Building a perfect, conflict-free system is an academic exercise. Building a useful one involves pragmatic tradeoffs.

Conflict Resolution: What if two users move the same element simultaneously? The simplest and often most effective strategy is Last Write Wins (LWW). The server processes operations serially. Whichever operation is persisted last becomes the new state. For a whiteboard, this is usually acceptable. The visual feedback is immediate, and humans are good at socially resolving minor conflicts ("Oops, sorry, you move it."). Implementing more complex strategies like CRDTs or operational transforms adds significant complexity for a benefit that may not be perceived by the user.

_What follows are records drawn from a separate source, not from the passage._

#[export] Instance laws : PipeLaws Machine.
Proof.
  refine {| view := m_view |}; try (intros; reflexivity); try (intros; intros b; reflexivity); try (by intros * [= <- <-]).
  - intros b ev b' [= <- <-]. apply not_elem_of_dom. exact (is_fresh (dom (pv_pending (m_view b)) : gset Z)).
  - intros h n ev b r b'. cbn. destruct (take_arrived h n b) as [[bs|] b1] eqn:E;
      apply take_arrived_spec in E as (_ & Hv & He & Hl); intros [= <- <-].
    + split; [by cbn; rewrite Hv|]. by intros ? [= <-]; apply Hl.
    + split; [|done]. cbn. unfold last_code. cbn. rewrite He by done. cbn. by rewrite Hv.
  - intros h n ev b r b' E. by apply take_arrived_spec in E as (_ & Hv & _ & Hl).
  - intros h data ev b r b' [= <- <-]. split; [|intros k [= <-]; lia]. cbn. unfold written_view.
    by rewrite take_ge by lia.
  - intros ev ms b r b'. unfold WaitForSingleObject, api, wait_arrival.
    destruct (m_arrivals b) as [|[after bytes] more]; [|destruct (_ || _)];
      [destruct (ms =? INFINITE)| |]; by intros [= <- <-].
  - intros ev b. unfold WaitForSingleObject, api, wait_arrival.
    by destruct (m_arrivals b) as [|[after bytes] more].
  - intros h ev b. cbn. unfold cancel_arrival.
    destruct (pv_pending (m_view b) !! ev) as [[h' n|h' data|h']|] eqn:Eop; try by left.
    destruct (m_arrivals b) as [|[[|[|after]] bytes] more]; try by left. right.
    exists (Reading h' n). split; [done|]. exists (take n bytes). split; [|done].
    rewrite length_take. lia.
  - intros path b r b'. cbn. destruct (m_busy b); by intros [= <- <-].
  - by intros h data ev b b' [= <-].
Defined.

#[export] Instance pipe_time : PipeTime Machine.
Proof.
  constructor; intros; intros b; unfold time, time_laws; try reflexivity.
  - cbn. destruct (take_arrived h n b) as [[bs|] b1] eqn:E;
      apply take_arrived_spec in E as [Hn _]; cbn; rewrite Hn; lia.
  - unfold WaitForSingleObject, api, wait_arrival.
    destruct (m_arrivals b) as [|[after bytes] more]; [|destruct (_ || _)];
      [destruct (ms =? INFINITE)| |]; cbn; lia.
  - cbn. unfold cancel_arrival. destruct (pv_pending (m_view b) !! ev) as [[]|]; [|reflexivity..].
    by destruct (m_arrivals b) as [|[[|[|after]] bytes] more].
  - cbn. destruct (take_arrived h n b) as [r b1] eqn:E. apply take_arrived_spec in E as [Hn _]. cbn. lia.
Defined.

(** Two bytes now, three after two seconds. *)
Definition quiet : PipeView := MkView {[+ 7 +]} ∅ ∅ ∅.
Definition hello : Machine :=
  MkMachine 0 quiet 0 8 [(0%nat, list_byte_of_string "he"); (2000%nat, list_byte_of_string "llo")] 0.
(** One byte when the three seconds are over, and another a little later. *)
Definition dribble : Machine :=
  MkMachine 0 quiet 0 8 [(3000%nat, list_byte_of_string "h"); (1%nat, list_byte_of_string "i")] 0.

(** Five bytes one millisecond after the three seconds. *)
Definition late : Machine :=
  MkMachine 0 quiet 0 8 [(3001%nat, list_byte_of_string "hello")] 0.

(** A client that is connected before the server begins to wait. *)
Definition idle : ServerPipe * Machine := (NewServerPipe "p", MkMachine 0 quiet 0 8 [(10%nat, [])] 0).
End Wire.

Section Witnesses.
Import Wire.
#[local] Instance plain : SystemMessages := no_messages.

Lemma ReadAllOverlapped_exact_witness :
  (ReadAllOverlapped 7 5 3000 hello).1 = inl (list_byte_of_string "hello") ∧
  ∃ bytes leak, received 7 bytes leak quiet (view (ReadAllOverlapped 7 5 3000 hello).2) ∧
    list_byte_of_string "hello" = bytes ∧ length bytes = 5%nat ∧ leak = ∅.
Proof.
  assert (E : ∃ m, ReadAllOverlapped 7 5 3000 hello = (inl (list_byte_of_string "hello"), m))
    by (eexists; vm_compute; reflexivity).
  destruct E as [m E]. split; [by rewrite E|]. rewrite E.
  exact (ReadAllOverlapped_exact 7 5 3000 hello m _ E).
Defined.

(** A client that sends one byte as the limit ends, and nothing more, makes the
    read return with an operation under way: a later byte is written into a
    buffer that is gone. *)
Lemma expired_read_leaves_pending :
  (ReadAllOverlapped 7 16 3000 dribble).1 = inr ERROR_WAIT_TIMEOUT ∧
  pv_pending (view (ReadAllOverlapped 7 16 3000 dribble).2) ≠ ∅.
Proof. split; [vm_compute; reflexivity|]. vm_compute. discriminate. Qed.

(** Bytes that arrive as the read gives up are taken from the pipe and lost: the
    read says that the limit ran out. *)
Lemma cancelled_read_loses_bytes :
  (ReadAllOverlapped 7 5 3000 late).1 = inr ERROR_WAIT_TIMEOUT ∧
  stream (pv_in (view (ReadAllOverlapped 7 5 3000 late).2)) 7 = list_byte_of_string "hello".
Proof. split; vm_compute; reflexivity. Qed.

Definition served : list PipeOp :=
  [OpCreate; OpAccept 1000; OpRead 1 0; OpDisconnect; OpAccept 1000; OpClose; OpRead 4 10; OpClose].

Lemma server_end_kept_witness :
  server_end {[+ 7 +]} idle ∧
  server_end {[+ 7 +]} (fold_left (λ st o, (pipe_op o st).2) served idle).
Proof.
  assert (Hi : server_end {[+ 7 +]} idle) by (split; [cbn; multiset_solver|done]).
  split; [exact Hi|]. exact (server_end_kept served {[+ 7 +]} idle Hi).
Defined.
End Witnesses.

Undo/Redo: The event log makes undo possible. A simple per-user undo stack can be managed on the client. When a user hits "undo," the client finds their last operation and sends a compensating operation to the server (e.g., a `delete` for a `create`). A shared, global undo is vastly more complex and often confusing for users. Sticking to a user-scoped undo is a key pragmatic choice.

The Human-in-the-Loop: The most important aspect is that the system must be intelligible to the user. If an optimistic update fails (e.g., due to a server-side validation error), the temporary shape must be removed from the local canvas with clear feedback. The system's correctness is ultimately in service of the user's mental model. If the canvas state occasionally deviates for a second before snapping into its consistent state, that's often a better user experience than a system that locks up waiting for perfect consensus.

Reflection

The collaborative whiteboard problem is a fantastic microcosm of modern web application development. It elegantly ties together database design, real-time communication protocols, and front-end user experience. It serves as a reminder that the most challenging problems aren't always about raw computational power, but about orchestrating state across a distributed system where the most critical nodes are the humans staring at the screens.

Choosing a stack like Rails and Hotwire doesn't just work; it provides a clear, coherent model for reasoning about this state management. By keeping the authority on the server and using lightweight client-side controllers for UX polish, we can build incredibly powerful, real-time features without drowning in client-side complexity.